Objectif n°1 : Réduire les risques
Si on décortique les causes de ces morts, on peut tenter de réduire considérablement les risques. Car chaque thématique peut s’accompagner d’actions et de choix visant à diminuer les risques associés.
- Le manque d’expérience. Une bonne partie des décès viennent du manque d’expérience et de l’incapacité de certains clients à être un minimum autonome sur la montagne. La moindre difficulté peut ainsi se transformer en drame. Le client mesurera également moins son effort et, se connaissant moins bien à une telle altitude, il pourra faire des mauvais choix. De nombreuses morts ont lieu à la descente, quand les clients ont brûlé toute leur énergie pour atteindre à tout prix le sommet. Sans se souvenir que ce dernier n’était que la moitié du parcours. Les grimpeurs plus expérimentés et plus autonomes ont statistiquement un taux de mortalité plus bas.
- Le taux d’encadrement et le sérieux de l’opérateur. Ceux qui sont davantage accompagnés ont moins de chance d’y rester. Certaines agences low-cost ne fournissent que la logistique minimale. Elles ne proposent pas de sherpas pour accompagner leurs clients, ces derniers se retrouvent seuls. A la moindre difficulté avec leur débit d’oxygène ou leurs crampons mal fixés, ils sont en grave danger. Un sherpa par client, voire un guide certifié en complément, réduit considérablement le risque en question. Le sérieux de l’opérateur d’expédition est central, les problèmes de logistiques pouvant avoir un impact sur cette maitrise des risques. Si vous ne trouvez pas votre bouteille d’oxygène au camp où elle est censée vous attendre, vous êtes en danger. Plus l’opérateur est sérieux, reconnu (et bien souvent coûteux), plus ce risque va se réduire.
- La connaissance de la montagne. Les guides seront aussi plus à même de lire le terrain et ses dangers. Un guide de haute montagne, même sans grande expérience himalayenne, saura repérer les zones les plus risquées. Les passages où il ne faut pas trainer, par exemple sous un imposant sérac. Un client sans expérience ou un jeune sherpa n’auront pas ces mêmes réflexes et stationneront pour pique-niquer sous un dangereux bloc de glace. Même logique dans le rapport aux conditions météo. Un guide expérimenté aura de meilleurs réflexes pour protéger son client du froid par exemple, ou détecter certains symptômes alarmants.

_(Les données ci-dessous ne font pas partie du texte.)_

Section Baseline.
Context (f : OrdinaryProjectionFacts).
Let m := opl_marker_max (opf_limits f).
Let charges := opf_retained_charges f.
Hypothesis Hm : rv_ok m.
Hypothesis Hkeys : map rrc_delivery_seq charges = map rcr_delivery_seq (opf_retained_records f).
Hypothesis Hcharges : Forall charge_ok charges.

(** The caller's record, when the floor retains it. *)
Definition caller_charges (floor : Z) (caller : option RetainedRecordCharge)
    : list RetainedRecordCharge := charges_at floor (option_list caller).

Lemma caller_charge_exact floor caller w w' : wrv_ok w -> wide_fits w ->
  Forall charge_ok (option_list caller) ->
  (forall c, caller = Some c -> rrc_encoded_charge c = opf_encoded_record_charge f) ->
  match option_map rrc_delivery_seq caller with
  | Some sequence =>
      if floor <=? sequence then checked_add_resource w (opf_encoded_record_charge f) else Ok w
  | None => Ok w
  end = Ok w' <-> w' = weigh w 0 m (caller_charges floor caller) /\ wide_fits w'.
Proof using.
  intros Hw Hfit Hc Henc.
  assert (weigh w 0 m [] = w) as E0.
  { destruct w. unfold weigh, charge_entries, charge_bytes; simpl. f_equal; lia. }
  assert ((Ok w : projection _) = Ok w' <-> w' = w /\ wide_fits w') as Hsame
    by (split; [by intros [= <-]|by intros [-> _]]).
  destruct caller as [c|]; simpl; [|unfold caller_charges; simpl; by rewrite E0].
  unfold caller_charges, charges_at; simpl. destruct (_ <=? _); [|by rewrite E0].
  rewrite <- (Henc c eq_refl). simpl in Hc. apply Forall_cons in Hc as [[Hr _] _].
  rewrite add_resource_exact by done.
  assert (weigh w 0 m [c] = mkWRV (wrv_entries w + rv_entries (rrc_encoded_charge c))
    (wrv_bytes w + rv_bytes (rrc_encoded_charge c))) as ->; [|done].
  unfold weigh, charge_entries, charge_bytes; simpl. f_equal; lia.
Qed.

Lemma retained_charge_exact floor credits n caller w : 0 <= n ->
  Forall charge_ok (option_list caller) ->
  (forall c, caller = Some c -> rrc_encoded_charge c = opf_encoded_record_charge f) ->
  retained_charge_at_floor f floor credits n (option_map rrc_delivery_seq caller) = Ok w <->
  w = weigh (mkWRV 0 0) (zlen (marked credits (charges_at floor charges)) + n) m
        (unmarked credits (charges_at floor charges) ++ caller_charges floor caller)
  /\ wide_fits w.
Proof using Hm Hkeys Hcharges.
  intros Hn Hcaller Henc. unfold retained_charge_at_floor. fold m charges.
  set (k := zlen (marked credits (charges_at floor charges))).
  set (rest := unmarked credits (charges_at floor charges)).
  assert (0 <= k) as Hk by apply zlen_nonneg.
  assert (Forall charge_ok rest) as Hrest by (apply filter_Forall, filter_Forall; done).
  assert (Forall charge_ok (caller_charges floor caller)) as Hcc by (by apply filter_Forall).
  pose proof (fun w' => charge_rows_exact floor credits m (opf_retained_records f) Hm charges
    (mkWRV 0 0) w' Hkeys Hcharges ltac:(done)) as Hrows. fold k rest in Hrows.
  pose proof (weigh_ok (mkWRV 0 0) k m rest ltac:(done) Hm Hk Hrest) as Hok1.
  pose proof (weigh_ok (mkWRV 0 0) k m (rest ++ caller_charges floor caller) ltac:(done) Hm Hk
    (proj2 (Forall_app _ _ _) (conj Hrest Hcc))) as Hok2.
  assert (wide_fits (weigh (mkWRV 0 0) k m rest) -> forall w',
    match option_map rrc_delivery_seq caller with
    | Some sequence => if floor <=? sequence
        then checked_add_resource (weigh (mkWRV 0 0) k m rest) (opf_encoded_record_charge f)
        else Ok (weigh (mkWRV 0 0) k m rest)
    | None => Ok (weigh (mkWRV 0 0) k m rest)
    end = Ok w' <-> w' = weigh (mkWRV 0 0) k m (rest ++ caller_charges floor caller) /\ wide_fits w') as Hmid.
  { intros Hfit w'. rewrite caller_charge_exact; [|by apply Hok1|done..].
    by rewrite weigh_weigh, Z.add_0_r. }
  assert (wide_fits (weigh (mkWRV 0 0) k m (rest ++ caller_charges floor caller)) -> forall w',
    checked_add_marker_charge (weigh (mkWRV 0 0) k m (rest ++ caller_charges floor caller)) n m = Ok w'
    <-> w' = weigh (mkWRV 0 0) (k + n) m (rest ++ caller_charges floor caller) /\ wide_fits w') as Hend.
  { intros Hfit w'. rewrite add_marker_exact; [|by apply Hok2|done|done].
    by rewrite weigh_weigh, app_nil_r. }
  split.
  - destruct (charge_rows _ _ _ _ _ _) as [w1|]; cbn; [|done].
    destruct (proj1 (Hrows w1) eq_refl) as [-> F1].
    destruct (match option_map _ _ with Some _ => _ | None => _ end) as [w2|]; cbn; [|done].
    destruct (proj1 (Hmid F1 w2) eq_refl) as [-> F2]. by apply Hend.
  - intros [-> F3]. pose proof F3 as F2. rewrite <- (app_nil_r (rest ++ _)) in F2.
    apply wide_fits_weigh in F2; [|done|done|constructor].
    pose proof F2 as F1. rewrite <- (Z.add_0_r k) in F1. apply wide_fits_weigh in F1; [|done..].
    rewrite (proj2 (Hrows _) (conj eq_refl F1)). cbn.
    rewrite (proj2 (Hmid F1 _) (conj eq_refl F2)). cbn. by apply Hend.
Qed.

Lemma suffix_baseline_exact w slots credits w' : wrv_ok w -> 
  retained_baseline_wide w slots credits m = Ok w' <->
  credits <= slots /\ w' = weigh w (slots - credits) m [] /\ wide_fits w'.
Proof using Hm.
  intros Hw. unfold retained_baseline_wide. destruct (Z.ltb_spec slots credits).
  - split; [done|]. intros [? _]. lia.
  - rewrite add_marker_exact by (done || lia). split; [intros [? ?]; done|by intros (_ & ? & ?)].
Qed.
End Baseline.

(** ** Marker credits *)

Definition marker_participant (r : RetainedCausalRecord) : ParticipantId :=
  match rcr_kind r with RCK_CompactionMarker participant_index _ => participant_index | _ => 0 end.
Definition credit_of (r : RetainedCausalRecord) : MarkerCredit :=
  mkMarkerCredit (rcr_delivery_seq r) (marker_participant r).

(** A marker record as [collect_credits] takes it. *)
Definition credit_row (f : OrdinaryProjectionFacts) (r : RetainedCausalRecord) : Prop :=
  is_compaction_marker r = true /\ marker_participant r < opf_identity_slot_limit f
  /\ marker_participant r ∈ map fp_participant_index (opf_active_identities f)
  /\ r ∈ opf_retained_records f.

Lemma existsb_index x (ps : list FrontierParticipant) :
  existsb (fun p => fp_participant_index p =? x) ps = true <-> x ∈ map fp_participant_index ps.
Proof.
  rewrite existsb_exists. split.
  - intros (p & Hp & E). apply Z.eqb_eq in E. rewrite <- E. apply list_elem_of_fmap. exists p.
    split; [done|]. by apply list_elem_of_In.
  - intros H. apply list_elem_of_fmap in H as (p & -> & Hp). exists p. rewrite Z.eqb_refl.
    split; [by apply list_elem_of_In|done].
Qed.
Lemma existsb_credit d p (credits : list MarkerCredit) :
  existsb (fun c => (mc_delivery_seq c =? d) || (mc_participant_index c =? p)) credits = false <->
  (d ∉ map mc_delivery_seq credits) /\ (p ∉ map mc_participant_index credits).
Proof.
  rewrite <- not_true_iff_false, existsb_exists. split.
  - intros H. split; intros Hin; apply list_elem_of_fmap in Hin as (c & -> & Hc); apply H; exists c;
      (split; [by apply list_elem_of_In|]); rewrite Z.eqb_refl; [done|apply orb_true_r].
  - intros [H1 H2] (c & Hc & E). apply list_elem_of_In in Hc. apply orb_true_iff in E as [E|E];
      apply Z.eqb_eq in E; [apply H1|apply H2]; rewrite <- E; by apply list_elem_of_fmap_2.
Qed.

- L’état de santé. Les incidents mortels impliquant des raisons médicales préalables sont également nombreux. Certains clients n’ayant peu ou pas d’expérience en haute altitude vont pour la première fois mettre leur corps à rude épreuve. A 8.000m, même avec des bouteilles d’oxygène, l’organisme est en surrégime permanent pour arriver à maintenir son effort physique avec le manque d’oxygène. Le cœur est notamment plus sollicité qu’à l’accoutumée et les accidents cardiaques sont fréquents. Souvent liés à des problèmes même pas constatés en plaine mais préexistants. La difficulté, liée au manque d’expérience, à s’auto-diagnostiquer les symptômes du Mal Aigu des Montagnes est aussi de nature à aggraver le risque.

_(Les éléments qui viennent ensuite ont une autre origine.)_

Lemma other_claims_perm e o l : forall k, exists rest,
  other_claims k e o l = map LRU_Direct rest /\ l ≡ₚ at_index k e l ++ second_index k e o l ++ rest.
Proof.
  induction l as [|x l IH]; intros k.
  { exists []. split; [done|]. unfold second_index, at_index. destruct o as [i|]; simpl;
      repeat (case_decide; simpl); done. }
  destruct (IH (S k)) as (rest & Er & Hp). simpl. rewrite at_index_cons.
  assert (second_index k e o (x :: l)
          = if decide (o = Some k /\ k <> e) then [x] else second_index (S k) e o l) as ->.
  { unfold second_index. destruct o as [i|]; [|by rewrite decide_False by (by intros [? ?])].
    destruct (decide (i = e)) as [->|].
    - rewrite decide_False; [done|]. intros [[= ->] ?]. done.
    - rewrite at_index_cons. destruct (decide (i = k)) as [->|]; [by rewrite decide_True|].
      rewrite decide_False; [done|]. intros [[= ->] _]. done. }
  destruct (decide (e = k)) as [->|Hek].
  - rewrite (bool_decide_eq_true_2 (k = k)) by done. simpl. exists rest. split; [done|].
    rewrite decide_False by (by intros [_ ?]).
    assert (at_index (S k) k l = []) as E by (unfold at_index; by rewrite decide_False by lia).
    rewrite E in Hp. simpl in *. by rewrite Hp at 1.
  - rewrite bool_decide_eq_false_2 by congruence. simpl.
    destruct (decide (o = Some k)) as [->|Hok].
    + rewrite bool_decide_eq_true_2 by done. simpl. exists rest. split; [done|].
      rewrite decide_True by done.
      assert (second_index (S k) e (Some k) l = []) as E.
      { unfold second_index. rewrite decide_False by done. unfold at_index. by rewrite decide_False by lia. }
      rewrite E in Hp. simpl in *. rewrite Hp at 1. apply Permutation_middle.
    + rewrite bool_decide_eq_false_2 by congruence. simpl. rewrite decide_False by (by intros [? _]).
      exists (x :: rest). split; [by rewrite Er|]. rewrite Hp at 1.
      rewrite !(assoc_L (++)). apply Permutation_middle.
Qed.

Lemma position_spec {A} (p : A -> bool) l : forall i, position p l = Some i ->
  exists x, l !! i = Some x /\ p x = true.
Proof.
  induction l as [|y l IH]; intros i; simpl; [done|]. destruct (p y) eqn:E.
  - intros [= <-]. by exists y.
  - destruct (position p l) as [j|]; [|done]. intros [= <-]. apply (IH j eq_refl).
Qed.

Definition order_block_left (o : OrderClaimFrontier) (pid : ParticipantId) : list LeaveRelayUnit :=
  match ocf_recovery o with
  | Some b => if negb (rob_participant_index b =? pid) then [LRU_Recovery b] else []
  | None => []
  end.
(** The terminal that leaves with the identity. *)
Definition ended_claims (pid : ParticipantId) (ended : option BindingEpoch)
    (claims : list MovableOrderClaim) : Prop :=
  match ended with
  | None => claims = []
  | Some e => exists c, claims = [c]
      /\ moc_owner c = ODO_ActiveBindingTerminal (mkBindingTerminalOwner pid e)
  end.
(* ===== verification/OwnerInv.v ===== *)
(** * The live owner: the invariant

    [owner_inv] couples the three parts of a live owner: the frontiers satisfy
    [frontier_inv] without a recovery block, the closure accounting is valid, and the
    charges are those of the retained rows, one entry each and in the same order.
    First what every frontier operation makes of rows, markers, identities and
    candidates; [OwnerRuns] shows that every operation of the owner keeps the
    invariant. *)
From stdpp Require Import sorting.
From S2P Require Import Prelude LeaveRuns Algebra Tags Wire Response Authority Order Sequence Edge.
From S2P Require Import Binding EdgeSteps Member Detach Leave Attach Lookup Capacity Closure.
From S2P Require Import Cursor AckOperations Frontier FrontierNumeric FrontierLive.
From S2P Require Import RecordProjection RecordOperations FrontierInit EnrollmentClosure.
From S2P Require Import EnrollmentOperation FrontierRestore FrontierLeave LiveOwner OwnerFate.
From S2P Require Import FrontierInv FrontierRuns ProjectionRuns ProjectionCharges EnrollmentRuns.

(** ** Specification *)

Definition no_recovery (f : ClaimFrontiers) : Prop :=
  scf_recovery (cf_sequence f) = None /\ ocf_recovery (cf_order f) = None.
Definition charges_ok (rows : list RetainedCausalRecord) (charges : list RetainedRecordCharge)
    : Prop := map charge_key charges = map row_key rows /\ Forall charge_ok charges.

Alors, dangereux l’Everest ?
En résumé… Si vous prenez le temps de gagner en expérience et en autonomie en montagne, notamment en découvrant la très haute altitude progressivement (pas directement sur la plus haute montagne de toutes). Que vous faites appel à une agence d’expéditions reconnue qui vous fournira des guides sérieux et expérimentés. Que vous vous êtes préparés physiquement, y compris en consultant les médecins spécialisés à même de déceler certaines fragilités. Et que vous êtes bien équipés. Alors votre exposition aux risques sera considérablement réduite, par rapport à la moyenne des clients d’expéditions. Tous les accidents ne peuvent être évités mais leur occurrence est moins probable. En réponse à la question initiale. L’Everest est-il dangereux ? Oui, comme bien des montagnes, mais ces dangers peuvent être considérablement réduits.